'Matter of Laugh or Death,' a humor column
By Bill Dunn
Interesting observations on this thing we call life
(appearing each week in the Republican-American newspaper, Waterbury, CT)
GETTING LOST IN THE TRANSLATION
For years I’ve had little patience with phone messages that begin, “Press one for English…” For crying out loud, I would think to myself, learn the local language. Then we went on vacation in Austria, where the local language is German. I think I’ll lighten up on those “Press one” phone messages.
The only German words I know were learned while watching “Hogan’s Heroes” as a kid: “Jawohl” (pronounced ya-vole), which means yes sir; “Schnell,” which means hurry up; and “I know nothing, Col. Hogan. Nothingggg!” which means Sgt. Schultz once again does not want to get involved.
When it comes to speaking German, just like Schultz, I know nothing. And what a helpless feeling that is.
During our vacation it took five days before I finally ordered something in a restaurant that even remotely looked like what I had envisioned while perusing the incomprehensible menu.
The following conversation took place multiple times:
Me: “Did I order this?”
My wife: “I think so.”
Me: “What is it? I ordered a pork type thingee. This looks like fish.”
My wife: “No, I think you ordered chicken. That looks like veal.”
Me: “Waiter? What exactly is this?”
Waiter: “It iz vhat you ordert: the Vegetarian Special.”
The only reason I finally got a meal that matched my original idea is because I cheated. While struggling yet again with a menu, I happened to see an attractive entrée being served to a nearby table. I grabbed the waitstaff person by the elbow, marched over to the other table, pointed to the dish and said, “I’ll take that, Wolfgang. Capice?” (On further reflection, I don’t think “capice” was the correct word to use in that situation, nor do I think her name was Wolfgang.)

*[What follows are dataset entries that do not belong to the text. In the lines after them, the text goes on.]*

(** ** Errors and results shared by all packages *)

(** Go [error] values.  The sentinel errors of the repository are constructors
    of their own; [Wrapf] is [errors.Wrapf] of github.com/pkg/errors (the cause
    is kept); [ExtError] is an error produced by a package outside the
    repository (net, net/url, the msgpack codec, kms, rpc). *)
Inductive error : Type :=
  | ErrDatabaseAllocation
  | ErrMetricNotCollected
  | ErrNoSuchDatabase
  | ErrInvalidContainerType
  | ErrInvalidTransactionType
  | ErrTransactionRegistration
  | Wrapf (cause : error) (msg : string)
  | ExtError (msg : string).

(** [errors.Cause]: strips the wrappers. *)
Fixpoint Cause (e : error) : error :=
  match e with
  | Wrapf c _ => Cause c
  | _ => e
  end.

(** A Go [(value, error)] result: [Ok v] is [(v, nil)]. *)
Inductive result (A : Type) : Type :=
  | Ok (a : A)
  | Err (e : error).
Arguments Ok {A} a.
Arguments Err {A} e.

Definition bindR {A B} (r : result A) (k : A -> result B) : result B :=
  match r with
  | Ok a => k a
  | Err e => Err e
  end.

(** A Go call that can also panic. *)
Inductive outcome (A : Type) : Type :=
  | Done (a : A)
  | Fail (e : error)
  | Panic (e : error).
Arguments Done {A} a.
Arguments Fail {A} e.
Arguments Panic {A} e.

(** The run-time panics of Go that the modelled code can reach. *)
Definition indexOutOfRange : error := ExtError "runtime error: index out of range".
Definition nilDereference : error :=
  ExtError "runtime error: invalid memory address or nil pointer dereference".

It was interesting to have 46 different German language cable channels on the hotel TV. Being a male of the species, it was my duty to sit there for prolong periods and channel-surf up and down the dial anyway, to my wife’s chagrin. Hey, it’s a guy thing.
(There actually was one English speaking channel, an international CNN station. I couldn’t stand to watch, as all they talked about was the terrible U.S. economy and the dismal dollar-to-euro exchange rate, something I was painfully familiar with at that point.)

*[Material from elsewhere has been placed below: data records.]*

(** * TP-Link smart plug switch: the polling and retry state machine

    A shallow embedding of [homeassistant/components/tplink/switch.py]
    (class [SmartPlugSwitch]) and the properties of its refresh cycle.

    The entity mutates its own attributes, calls a blocking device client
    that may raise on every call, writes to a logger and sleeps between
    attempts.  All of this is modelled by one state-and-exception monad:
    a computation takes the current system state and returns a result
    (a value or a raised exception) together with the state it left behind.
    As in Python, the writes made before an exception is raised persist. *)

From Stdlib Require Import ZArith String List.
From Stdlib Require QArith.QArith_base.
From stdpp Require Import base option list gmap strings.

Local Open Scope Z_scope.
Local Open Scope string_scope.

(** ** Exceptions and outcomes *)

(** The exception classes the module distinguishes.  A constructor stands
    for the class and its subclasses, the way an [except] clause matches:
    [OSError] covers the socket and connection errors of the transport. *)
Inductive exn : Type :=
| SmartDeviceException
| OSError
| KeyError
| StopIteration
| TypeError
| OtherException.

(** What becomes of an evaluation: it returns a value, it raises, or it
    never completes (a blocking call that does not return, an await on a
    future that is never resolved). *)
Inductive result (A : Type) : Type :=
| Ok (a : A)
| Raise (e : exn)
| Hang.
Arguments Ok {A} a.
Arguments Raise {A} e.
Arguments Hang {A}.

Definition is_ok {A} (r : result A) : bool :=
  match r with Ok _ => true | _ => false end.

(** ** Python values

    The device answers in JSON; [sys_info] is the decoded object.  A dict
    with string keys is an association list read at its first matching
    key. *)
#[local] Unset Elimination Schemes.
Inductive pyval : Type :=
| PNone
| PBool (b : bool)
| PInt (z : Z)
| PFloat (q : QArith_base.Q)
| PStr (s : string)
| PList (l : list pyval)
| PDict (d : list (string * pyval)).
#[local] Set Elimination Schemes.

While channel surfing, I did pause for a while on the station that was showing “The Simpsons” with German voiceovers. Even in German, you could tell right away that Bart was a smart-aleck, Lisa was a brainiac, and Homer was a dummkopf.
I was unable to find the German translation for one of my favorite phrases: “A 20-ounce Dunkin Donuts Styrofoam cup with travel lid, please.” Austria is one place Dunkin Donuts has yet to conquer. When I first realized this fact, at about 6:30 p.m. the first evening in the country, I thought it was kind of refreshing and quaint. By 6:30 a.m. the next morning, however, I thought it was the worst thing ever.

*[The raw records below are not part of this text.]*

(** C3, at the failing input: in the region of 0x10000 bytes at 0x20000000,
    on a platform with 32-bit addresses, the child that starts at offset
    0x20000 with a size of 0xfffe0080 bytes has its last address wrapped to
    0x2000007f.  It passes the bounds test of the first loop, although its
    start lies beyond the region and its start plus its size exceeds the
    size of the region; the run returns 0 without a diagnostic, and the
    0x10000 bytes that follow the region are registered as a free span.
    A child of the same kind inside the region, at offset 0x100 with its
    last address at offset 0x7f, is accepted too, and the two spans
    registered for it overlap. *)
Theorem wrapped_child_passes_bounds_test :
  wrap W32 (res_start SampleWrapped.beyond + 0xfffe0080 - 1)
  = res_end SampleWrapped.beyond /\
  child_passes Sample.region (resolved SampleWrapped.beyond) = true /\
  block_of Sample.ilp32 Sample.region SampleWrapped.beyond
  = {| start := 0x20000; size := 0xfffe0080 |} /\
  region_size Sample.region < 0x20000 /\
  region_size Sample.region < 0x20000 + 0xfffe0080 /\
  sram_reserve_regions Sample.ilp32 Sample.dev Sample.region true
    (map resolved [SampleWrapped.beyond])
  = {| out_ret := 0;
       out_pool :=
         {| chunks :=
              [{| chunk_virt := 0xf0000000; chunk_phys := 0x20000000;
                  chunk_size := 0x10000; chunk_avail := 0x10000 |};
               {| chunk_virt := 0xf0010000; chunk_phys := 0x20010000;
                  chunk_size := 0x10000; chunk_avail := 0x10000 |}];
            room := 6 |};
       out_trace := [] |} /\
  out_ret (sram_reserve_regions Sample.ilp32 Sample.dev Sample.region true
             (map resolved [SampleWrapped.within])) = 0 /\
  free_spans Sample.region
    (out_pool (sram_reserve_regions Sample.ilp32 Sample.dev Sample.region
                 true (map resolved [SampleWrapped.within])))
  = [(0, 0x100); (0x80, 0xff80)].
Proof. by_eval. Qed.

(** Two reserved ranges that intersect keep a run from returning 0 in a
    region smaller than 2^32 bytes, in whatever order the children come. *)
Lemma overlap_not_accepted
      (P : platform) (sram : sram_dev) (res : resource) (k : bool)
      (rs others : list resource) (a b : resource) :
  wf_resource P res -> region_size res < 2 ^ 32 ->
  Forall (wf_resource P) rs ->
  Permutation rs (a :: b :: others) -> intersect a b ->
  out_ret (sram_reserve_regions P sram res k (map resolved rs)) <> 0.
Proof.
  intros Hres Hsmall Hw Hp (x & Ha & Hb) Hr.
  destruct (accepted_tiles P sram res Hres Hsmall k rs Hw Hr)
    as (Hi & f' & new & _ & _ & _ & _ & (_ & T & _ & _)).
  specialize (T (x - res_start res)).
  rewrite (hits_sorted_blocks P res Hres Hsmall) in T by assumption.
  replace (res_start res + (x - res_start res)) with x in T by lia.
  rewrite (hits_perm _ _ _ x Hp), !hits_cons, Ha, Hb in T.
  destruct ((0 <=? x - res_start res)
            && (x - res_start res <? region_size res)); lia.
Qed.

(** C2 (amended): in a region smaller than 2^32 bytes, for a list of
    reserved ranges each of which has its last address not below its first
    address less one, two reserved ranges that intersect make
    initialization fail, for every order of the children:
    [sram_reserve_regions] does not return 0, on whatever device and
    whether or not the block array could be allocated, and [sram_probe]
    publishes no device, whatever the kernel services answer.  With the
    block array allocated and room in the pool for the chunks the return
    value is -EINVAL; when moreover every child is inside the region, the
    only diagnostic is that of a block that starts before the running
    offset. *)
Theorem overlap_rejected
    (P : platform) (res : resource)
    (rs others : list resource) (a b : resource) :
  wf_resource P res -> region_size res < 2 ^ 32 ->
  Forall (wf_resource P) rs ->
  Permutation rs (a :: b :: others) -> intersect a b ->
  (forall sram k,
     out_ret (sram_reserve_regions P sram res k (map resolved rs)) <> 0) /\
  (forall env pdev,
     mem_resource pdev = Some res -> of_children pdev = map resolved rs ->
     drvdata (sram_probe P env pdev) = None) /\
  (forall sram,
     (length rs < room (pool sram))%nat ->
     let o := sram_reserve_regions P sram res true (map resolved rs) in
     out_ret o = - EINVAL /\
     (Forall (inside res) rs ->
      exists s c, s < c /\
        out_trace o = [dev_err (block_starts_after s c)])).
Proof.
  intros Hres Hsmall Hw Hp Hab.
  assert (Hn : forall sram k,
             out_ret (sram_reserve_regions P sram res k (map resolved rs))
             <> 0)
    by (intros sram k;
        now apply (overlap_not_accepted P sram res k rs others a b)).
  split; [exact Hn|]; split.
  { intros env pdev Hm Hch; apply (probe_rejects P env pdev res Hm).
    intros sram k; rewrite Hch; apply Hn. }
  intros sram Hroom o.
  specialize (Hn sram true); fold o in Hn.
  destruct (inside_dec res rs) as [Hi|Ho].
  - assert (Ho : out_ret o = - EINVAL /\
                 exists s c, s < c /\
                   out_trace o = [dev_err (block_starts_after s c)]).
    { unfold o, sram_reserve_regions in *.
      rewrite reserve_inside in * by assumption.
      destruct (for_each _ _ _) as [f'|f'] eqn:E; simpl in Hn |- *;
        destruct (scan_entry_fields P sram res rs) as (C0 & R0 & P0 & T0).
      - exfalso; apply Hn.
        assert (H0 : 0 <= cur_start (scan_entry P sram res rs)) by lia.
        destruct (scan_next_tiles P sram res Hres Hsmall _ _ _
                    (sorted_blocks_bounded P res Hres Hsmall rs Hw Hi) H0 E)
          as (new & _ & _ & _ & _ & _ & Er); auto.
      - apply scan_err_overlap in E.
        + rewrite T0 in E; exact E.
        + rewrite P0, (Permutation_length (sorted_blocks_perm P res rs)).
          rewrite length_app, length_map; simpl; lia. }
    destruct Ho as [R T]; split; [exact R|intros _; exact T].
  - split; [|intro Hi; contradiction].
    unfold o, sram_reserve_regions, reserve_frame.
    destruct (collect_outside P sram res rs Ho) as (f' & E & R & _).
    now rewrite E.
Qed.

They do have coffee in Austria (danke Gott!), but they do a very weird thing with it: they serve it in coffee cups. We haven’t used coffee cups in America in decades. Nowadays we use mugs, jumbo mugs, travel mugs, and 5-gallon-bucket mugs. I should’ve ordered my coffee in a beer stein. (But I probably would’ve gotten veal.)
In any language, on any continent, there is a universal symbol for brotherhood and peace and goodwill toward men: the breakfast buffet. Regardless of the country, regardless of the language, with me it always comes back to food, doesn’t it? Jawohl, mein freund.